With the S&P 500 recently doubling from its pandemic lows last year, many investors are wondering if we're due for another pullback, whether it's a correction (defined as a 10% retreat) or even a crash (defined as a 20% drop). If you have a long-term perspective, a sudden drop doesn't have to be a cause for concern. As we've seen throughout history, the market always recovers to set a new high. And if you have the resources to buy when stocks are down, corrections provide investors with opportunities to find great stocks at good values.

And don't forget that you don't have to wait for a correction to find good values. They're out there today, many of them in the financial sector. One of them is Ally Financial (ALLY -1.69%).

A business woman, perhaps an advisor, explaining data to a colleague or client.

Image source: Getty Images.

Ally is up over 50% this year

You might think that because Ally Financial, the nationʻs 18th-largest bank, is up roughly 50% year to date, it's one of those stocks that may be overvalued and due for a correction. You might even be nervous that the stock didn't lose value last year like most of its banking peers -- it was up about 21% in 2020. The fact is, Ally remains a good value right now and has some room to run over the foreseeable future.

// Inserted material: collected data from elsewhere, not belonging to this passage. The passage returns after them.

(* ===== verification/DynamoFacts.v ===== *)
(** * DynamoFacts: the table implements the storage

    What an upsert does, how rows stand for calls and links, and that each
    operation of [DynamoDb] implements the one of [StorageSpec] of its name. *)
From Stdlib Require Import Ascii.
From stdpp Require Import strings sorting.
From S2P Require Import Prelude Text Storage DynamoDb.

Module DynamoFacts.
Import Storage StorageSpec Dynamo Items.

Lemma keys_elem (i : Item) k : k ∈ UpsertableItem.keys i <-> exists v, i !! k = Some v.
Proof.
  unfold UpsertableItem.keys. rewrite list_elem_of_fmap. split.
  - intros ([k' v] & -> & H%elem_of_map_to_list). by exists v.
  - intros [v H]. exists (k, v). split; [done|]. by apply elem_of_map_to_list.
Qed.

Section upsert.
Context `{StoredForm}.
Implicit Types (u d item : Item).

Lemma names_lookup u d k :
  is_Some (u !! k) \/ is_Some (d !! k) ->
  UpsertableItem.generate_attribute_names (UpsertableItem.mk u d) !! ("#" +:+ k) = Some k.
Proof.
  intros Hk. unfold UpsertableItem.generate_attribute_names. apply elem_of_list_to_map'.
  - intros y _ (k' & E & _)%list_elem_of_fmap. pose proof (f_equal fst E) as E1. pose proof (f_equal snd E) as E2.
    apply (inj (String.append "#")) in E1. simpl in E2. congruence.
  - apply list_elem_of_fmap. exists k. split; [done|]. apply elem_of_app. rewrite !keys_elem. destruct Hk as [[v Hv]|[v Hv]]; eauto.
Qed.

Lemma values_lookup u d k :
  UpsertableItem.into_attribute_values (UpsertableItem.mk u d) !! (":" +:+ k) = (u ∪ d) !! k.
Proof.
  unfold UpsertableItem.into_attribute_values. simpl.
  rewrite fmap_app, list_to_map_app, !lookup_union. f_equal.
  - exact (lookup_kmap (String.append ":") u k).
  - exact (lookup_kmap (String.append ":") d k).
Qed.

(** The keys whose attributes an upsert assigns, and the clause and value of each. *)
Definition assigned_keys u d : list string :=
  UpsertableItem.keys u ++ filter (fun k => u !! k = None) (UpsertableItem.keys d).

Definition clause_of u (k : string) : Clause :=
  match u !! k with
  | Some _ => Set_ ("#" +:+ k) (":" +:+ k)
  | None => SetIfNotExists ("#" +:+ k) (":" +:+ k)
  end.
(** No rows are expired at or after the time a link is due for deletion, be it the
    one it has, or one it is given later. *)
Fixpoint spared (key : string) (delete_at : Z) (es : list Happening) : Prop :=
  match es with
  | [] => True
  | Expires now :: es => now < delete_at /\ spared key delete_at es
  | Operates (ResetCallLinkExpiration room now) :: es =>
      spared key delete_at es /\ (call_link_room_key room = key -> spared key (reset_delete_at now) es)
  | Operates _ :: es => spared key delete_at es
  end.

Lemma spared_after key o es s s' : same_link o key s s' ->
  spared key (CallLinkState.delete_at s) (Operates o :: es) -> spared key (CallLinkState.delete_at s') es.
Proof.
  intros (_ & _ & [->|(room & now & -> & Hk & ->)]); cbn; [destruct o; tauto|]. intros [_ Hs]. by apply Hs.
Qed.

Lemma delete_at_row key c s :
  call_row c !! "deleteAt" = None /\
  link_row key s !! "deleteAt" = Some (AV_N (timestamp_seconds (CallLinkState.delete_at s))).
Proof. split; [by destruct c|by destruct s as [? ? ? ? ? ? ? []]]. Qed.

Lemma expired_rep now R R' T : rep R T -> expired now R R' ->
  exists T', rep R' T' /\ calls T' = calls T /\
    forall key s, links T !! key = Some s -> now < CallLinkState.delete_at s -> links T' !! key = Some s.
Proof.
  intros [Hc Hr Hl Hs] [Hsub Hgone].
  set (L := filter (fun e : string * CallLinkState => is_Some (R' !! (e.1, CallLinkState.RECORD_TYPE))) (links T)).
  assert (forall k item, R !! k = Some item -> R' !! k = None \/ R' !! k = Some item) as Hk.
  { intros k item E. destruct (R' !! k) as [item'|] eqn:E'; [right|by left].
    apply (lookup_weaken _ _ _ _ E') in Hsub. congruence. }
  assert (forall key, links T !! key = None -> R' !! (key, CallLinkState.RECORD_TYPE) = None) as Hno.
  { intros key E. apply eq_None_not_Some. intros [item E']. apply (lookup_weaken _ _ _ _ E') in Hsub.
    by rewrite Hl, E in Hsub. }
  assert (forall key s, links T !! key = Some s ->
    R' !! (key, CallLinkState.RECORD_TYPE) = None /\ CallLinkState.delete_at s <= now \/
    R' !! (key, CallLinkState.RECORD_TYPE) = Some (link_row key s)) as Hkey.
  { intros key s Es. specialize (Hl key). rewrite Es in Hl. destruct (Hk _ _ Hl) as [E|E]; [left|by right].
    split; [exact E|]. destruct (Hgone _ _ Hl E) as (t & Ht & Hle).
    rewrite (proj2 (delete_at_row key (CallRecord.mk "" "" "" "" "") s)) in Ht. injection Ht as <-.
    destruct (Hs key s Es) as [_ E2]. unfold stored_time in E2. lia. }
  exists (mk_tables (calls T) L). split; [split|]; cbn.
  - intros room. destruct (calls T !! room) as [c|] eqn:Ec; cbn.
    + specialize (Hc room). rewrite Ec in Hc. destruct (Hk _ _ Hc) as [E|E]; [|done].
      destruct (Hgone _ _ Hc E) as (t & Ht & _). by destruct c.
    + apply eq_None_not_Some. intros [item E']. apply (lookup_weaken _ _ _ _ E') in Hsub. by rewrite Hc, Ec in Hsub.
  - done.
  - intros key. unfold L. destruct (links T !! key) as [s|] eqn:Es.
    + destruct (Hkey key s Es) as [[E _]|E]; rewrite E.
      * rewrite map_lookup_filter_None_2; [done|]. right. intros s' _. cbn. rewrite E. by intros [].
      * rewrite (map_lookup_filter_Some_2 _ _ _ s); [done..|]. cbn. rewrite E. by eexists.
    + rewrite (Hno key Es), map_lookup_filter_None_2; [done|]. by left.
  - intros key s [E _]%map_lookup_filter_Some. by apply (Hs key).
  - split; [done|]. intros key s Es Hd. apply map_lookup_filter_Some. split; [done|]. cbn.
    destruct (Hkey key s Es) as [[_ E]|E]; [lia|]. rewrite E. by eexists.
Qed.
End table.
End StorageHistory.

Module StorageProperties.
Import Storage Dynamo StorageSpec StorageSamples DynamoFacts DynamoSamples StorageHistory.

(** The operation on the service does to its table what [ideal] does to the maps. *)
Definition table_implements {W} `{DynamoLaws W, !StoredFormLaws} {E A} (unexpected : E -> Prop) (op : M W E A)
    (ideal : Tables -> Res E A * Tables) : Prop :=
  implements (fun w T => rep (rows w) T) unexpected op ideal.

Ally is an online bank whose largest revenue generator is auto lending (which makes sense, since it was known as General Motors' financing arm, General Motors Acceptance Corp., before it was spun off in 2014).

Ally generated record revenue and net income in the second quarter, with huge year-over-year gains. Ally generated $1.5 billion in net financing revenue -- an increase of 494% year over year -- with $1.3 billion of that coming from net auto financing. Net interest margin was up 112 basis points (or 1.12 percentage points) year over year to 3.55%. In addition, credit quality improved: The net charge-off rate was 0.03%, the best on record, due to a combination of stimulus and a recovering economy.

Also, consumer auto originations jumped to $12.9 billion in the second quarter -- the highest level in 15 years. About $7.3 billion, or 56%, of that came from used retail volume, while $3.8 billion came from new retail volume, and $1.8 billion came from leases. It all stems from a red-hot auto sales market, as pent-up demand for new and used vehicles has boosted sales, and lower inventory brought on by a chip shortage has resulted in rising prices.

A good buy at this valuation

The outlook for new and used auto sales in the second half is good -- not quite as robust as in the first half, but strong nonetheless, according to Cox Automotive. Beyond that, the outlook is less clear, although Ally officials say demand could remain high through 2022 and perhaps beyond.

"We're continuing to see incredibly strong demand for personal vehicle ownership. We actually think some of that could be pushed out simply because of availability of new and used vehicles, coupled with, on the supply side, we think the chip shortage is going to continue to pressure inventory levels," Ally CFO Jennifer LaClair said on the second-quarter earnings call. That, in turn, could keep demand high into 2022.

Normalization is not a bad thing for Ally, as the leading provider of auto loans in the U.S. has been a very consistent performer over the years, with low overhead and high efficiency. It has an extremely low adjusted efficiency ratio of 44.5%, down from 52.5% a year ago (this key bank metric measures operating expenses as a percentage of revenue, so lower is better).

What makes it a great buy is that its valuation remains very low, as it is trading at just 7 times earnings, well below the average range in the sector. It also has a price-to-earnings-to-growth (PEG) ratio around 0.30, which means the price is not aligned with future growth expectations. Also, its ratio of price to tangible book value is just over 1.2, another sign of a stock that's a good value (tangible book value is basically equity minus intangible assets, like goodwill).

You don't have to wait for another correction to buy up this good stock -- it's already cheap.